Foster Farms has about 12,000 employees across its plants in California, Alabama, Louisiana, Oregon, and Washington; and the Livingston facility reportedly has 3,750 workers. The accurate number of employees infected with COVID-19 in the company is unknown because the 358 employees who are positive to the disease willingly underwent testing and voluntarily brought back their results, CBS News reported.
It is estimated that a thousand others might be infected given that eight have died of the disease and the company acknowledges they died of coronavirus. This prompted the Merced County health authority to order the temporary shuttering of the turkey and chicken processing company. The company however issued a statement that seemed to suggest that its facilities are coronavirus-free and that no employee got infected within its walls.
“It is important to recognize that the increase in positives at the Livingston complex occurred subsequent to the dramatic increases in Merced County,” the company responded. “Foster Farms’ comprehensive set of COVID-19 mitigations, promptly implemented following CDC guidance, can protect employees while they are on our premises, but we cannot fully protect them when they are exposed in the greater community.”

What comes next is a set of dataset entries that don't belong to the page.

(** ** What the actions ask for *)

(** The first action that decides where the message goes: a mailbox to move it
    to, or [None] to delete it. *)
Definition terminal_of a : option (option string) :=
  if is_kind "move" a then Some (Some (fa_Target a)) else if is_kind "delete" a then Some None else None.
Fixpoint first_terminal asked : option (option string) :=
  match asked with
  | [] => None
  | (_, a) :: asked' => match terminal_of a with Some t => Some t | None => first_terminal asked' end
  end.
Definition forward_of (p : string * FilterAction) : option ForwardRequest :=
  if is_kind "forward" p.2 && negb (String.eqb (fa_Target p.2) "") then Some (mkForward p.1 (fa_Target p.2)) else None.
Definition forwards_of asked : list ForwardRequest := omap forward_of asked.
Definition asks_copy asked (t : string) : Prop := t <> "" /\ exists p, p ∈ asked /\ is_kind "copy" p.2 = true /\ fa_Target p.2 = t.

(** ** One action *)

Definition run_acts asked o : outcome := foldl (fun o p => act p.1 p.2 o) o asked.

Ltac by_kind a :=
  unfold act, forward_of, terminal_of, is_kind; cbn [fst snd]; generalize (ToLower (fa_Type a)); intros kind;
  let go k := (destruct (String.eqb_spec kind k) as [->|]; [cbn|]) in
  go "move"; [|go "copy"; [|go "flag"; [|go "mark_read"; [|go "delete"; [|go "forward"; [|go "tag"]]]]]].

Lemma act_forwards u a o : oc_forwards (act u a o) = oc_forwards o ++ option_list (forward_of (u, a)).
Proof. destruct o. by_kind a; cbn; rewrite ?app_nil_r; try done. destruct (String.eqb (fa_Target a) ""); cbn; by rewrite ?app_nil_r. Qed.

(** The terminal action held by the loop's variables. *)
Definition held o : option (option string) :=
  if String.eqb (oc_terminal o) "move" then Some (Some (oc_targetMailbox o))
  else if String.eqb (oc_terminal o) "delete" then Some None else None.
Definition sane o : Prop := oc_terminal o ∈ [""; "move"; "delete"].
Lemma act_sane u a o : sane o -> sane (act u a o).
Proof. destruct o. unfold sane. by_kind a; repeat case_match; cbn; set_solver. Qed.
Lemma act_held u a o : sane o -> held (act u a o) = match held o with Some t => Some t | None => terminal_of a end.
Proof.
  destruct o as [rs t tg fl cs fs tags]. unfold sane, held. cbn [oc_terminal]. intros Hs.
  assert (t = "" \/ t = "move" \/ t = "delete") as [-> | [-> | ->]] by set_solver; by_kind a; try done;
    by destruct (String.eqb (fa_Target a) "").
Qed.
(* ===== verification/ForwardTargets.v ===== *)
(** Forwarding targets and their verification:
    [internal/store/forward_target_store.go] and
    [internal/store/address_verify_store.go]. *)

From S2P Require Import Prelude GoStrings Pebble Proto UserData Acl Directory Domains Rules Preferences.
From Stdlib Require Import Ascii.

Section ForwardTargets.
Context {DB : Type} `{PebbleDB DB} `{Codec ForwardTarget} `{Codec AddressVerification} `{Codec UserPreferences} `{Codec FilterRule}
  `{RaftApplier DB} `{GoUnicode}.
Implicit Types ps : DB.

Definition forwardTargetKey (userID address : string) : string := "/user/" +:+ userID +:+ "/fwdtarget/" +:+ ToLower address.
Definition forwardVerifyKey (userID address : string) : string := "/user/" +:+ userID +:+ "/fwdverify/" +:+ ToLower address.
Definition addrVerifyKey (userID address : string) : string := "/user/" +:+ userID +:+ "/addrverify/" +:+ ToLower address.

(** Encode and write, or delete, through Raft. *)
Definition put_record {A} `{Codec A} (what key : string) (a : A) : GoM DB unit :=
  let! data := glift (wrapf (what +:+ ": marshal") (marshal a)) in
  gwrap (what +:+ ": raft") (ApplyCommand (mkCmd OP_PUT key data)).
Definition del_record (what key : string) : GoM DB unit := gwrap (what +:+ ": raft") (ApplyCommand (mkCmd OP_DELETE key "")).
Definition get_record {A} `{Codec A} ps (what key : string) : result (option A) :=
  match Get ps key with
  | Err e => if errors_is e ErrNotFound then Ok None else Err (Wrap what e)
  | Ok data => let? a := wrapf (what +:+ ": unmarshal") (unmarshal data) in Ok (Some a)
  end.

Definition SetState (now : Z) (userID address state : string) : GoM DB unit :=
  put_record ("forward target store set state (" +:+ userID +:+ ")") (forwardTargetKey userID address) (mkFwdTarget state (unix_of now)).
Definition fwd_Get ps (userID address : string) : result (option ForwardTarget) :=
  get_record ps ("forward target store get (" +:+ userID +:+ ")") (forwardTargetKey userID address).
Definition Allowed ps (userID address : string) : result bool :=
  let? rec := fwd_Get ps userID address in
  Ok (match rec with
      | Some r => String.eqb (ft_State r) ForwardStateVerified || String.eqb (ft_State r) ForwardStateGrandfathered
      | None => false
      end).
Definition fwd_Delete (userID address : string) : GoM DB unit :=
  del_record ("forward target store delete (" +:+ userID +:+ ")") (forwardTargetKey userID address).

Definition PutChallenge (userID address : string) (ch : AddressVerification) : GoM DB unit :=
  put_record ("forward target store put challenge (" +:+ userID +:+ ")") (forwardVerifyKey userID address) ch.
Definition GetChallenge ps (userID address : string) : result (option AddressVerification) :=
  get_record ps ("forward target store get challenge (" +:+ userID +:+ ")") (forwardVerifyKey userID address).
Definition DeleteChallenge (userID address : string) : GoM DB unit :=
  del_record ("forward target store delete challenge (" +:+ userID +:+ ")") (forwardVerifyKey userID address).

Definition verify_what (op userID address : string) : string :=
  "address verify store " +:+ op +:+ " (" +:+ userID +:+ ", " +:+ address +:+ ")".
Definition verify_Put (userID address : string) (ch : AddressVerification) : GoM DB unit :=
  put_record (verify_what "put" userID address) (addrVerifyKey userID address) ch.
Definition verify_Get ps (userID address : string) : result (option AddressVerification) :=
  get_record ps (verify_what "get" userID address) (addrVerifyKey userID address).
Definition verify_Delete (userID address : string) : GoM DB unit :=
  del_record (verify_what "delete" userID address) (addrVerifyKey userID address).
Definition verify_ListByUser ps (userID : string) : result (list string) :=
  let prefix := "/user/" +:+ userID +:+ "/addrverify/" in
  let? it := wrapf ("address verify store list (" +:+ userID +:+ ")") (PrefixScan ps prefix) in
  Ok ((fun kv => TrimPrefix kv.1 prefix) <$> it).

(** Values that cannot be read or decoded are passed over. *)
Definition readable {A} `{Codec A} (v : result string) : option A :=
  match (let? val := iter_value v in unmarshal val) with Ok a => Some a | Err _ => None end.

Definition ListGrandfathered ps : result (list ForwardTargetEntry) :=
  let? it := wrapf "scanning forward targets" (PrefixScan ps "/user/") in
  collect (fun k v =>
    Ok (match SplitN k "/" 5 with
        | [_; _; userID; kind; address] =>
            if negb (String.eqb kind "fwdtarget") then None else
            match readable v with
            | Some rec => if String.eqb (ft_State rec) ForwardStateGrandfathered
                          then Some (mkTargetEntry userID address (ft_State rec)) else None
            | None => None
            end
        | _ => None
        end)) it.
Definition fwd_ListByUser ps (userID : string) : result (list ForwardTargetEntry) :=
  let prefix := "/user/" +:+ userID +:+ "/fwdtarget/" in
  let? it := wrapf ("listing forward targets (" +:+ userID +:+ ")") (PrefixScan ps prefix) in
  collect (fun k v =>
    Ok (match readable v with Some rec => Some (mkTargetEntry userID (TrimPrefix k prefix) (ft_State rec)) | None => None end)) it.

(** The forwards a preferences or rule record asks for. *)
Definition record_forwards (key : string) (v : result string) : list (string * string) :=
  match Split key "/" with
  | _ :: _ :: userID :: kind :: _ =>
      if String.eqb kind "preferences" then
        match readable (A := UserPreferences) v with
        | Some prefs => if String.eqb (pf_ForwardAddress prefs) "" then [] else [(userID, pf_ForwardAddress prefs)]
        | None => []
        end
      else if String.eqb kind "rule" then
        match readable (A := FilterRule) v with
        | Some rule => (fun act => (userID, fa_Target act)) <$>
            List.filter (fun act => EqualFold (fa_Type act) "forward" && negb (String.eqb (fa_Target act) "")) (RuleActions rule)
        | None => []
        end
      else []
  | _ => []
  end.
(** The writes of the migration; the count of those done comes with an error. *)
Fixpoint migrate_targets (now : Z) (isLocal : string -> bool) (found : list (string * string)) (written : Z) ps : DB * (Z * option err) :=
  match found with
  | [] => (ps, (written, None))
  | (userID, address) :: found =>
      let addr := ToLower (TrimSpace address) in
      if String.eqb addr "" || isLocal addr then migrate_targets now isLocal found written ps else
      match fwd_Get ps userID addr with
      | Err e => (ps, (written, Some e))
      | Ok (Some _) => migrate_targets now isLocal found written ps
      | Ok None =>
          match SetState now userID addr ForwardStateGrandfathered ps with
          | (ps, Err e) => (ps, (written, Some e))
          | (ps, Ok _) => migrate_targets now isLocal found (written + 1) ps
          end
      end
  end.
Definition MigrateForwardTargets (now : Z) (isLocal : string -> bool) ps : DB * (Z * option err) :=
  match wrapf "scanning forwards for migration" (PrefixScan ps "/user/") with
  | Err e => (ps, (0, Some e))
  | Ok it => migrate_targets now isLocal (mjoin ((fun kv => record_forwards kv.1 kv.2) <$> it)) 0 ps
  end.

Definition forwardMigrationKey : string := "/system/migration/fwdtargets".
Definition MigrationDone ps : result bool := key_exists ps "forward target store migration marker" forwardMigrationKey.
Definition MarkMigrationDone : GoM DB unit :=
  gwrap "forward target store migration marker: raft" (ApplyCommand (mkCmd OP_PUT forwardMigrationKey "done")).

End ForwardTargets.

The Midwest Center for Investigative Reporting disclosed on Tuesday that 170 people have died of coronavirus in 416 meat-packing facilities in 40 states, and 37,500 employees are positive to the disease. The Merced County public health director, Dr. Salvador Sandoval, noted that “The closure of this plant is the only way to get the outbreak at Foster Farms swiftly under control. Our hearts are with the eight families who have lost a loved one.”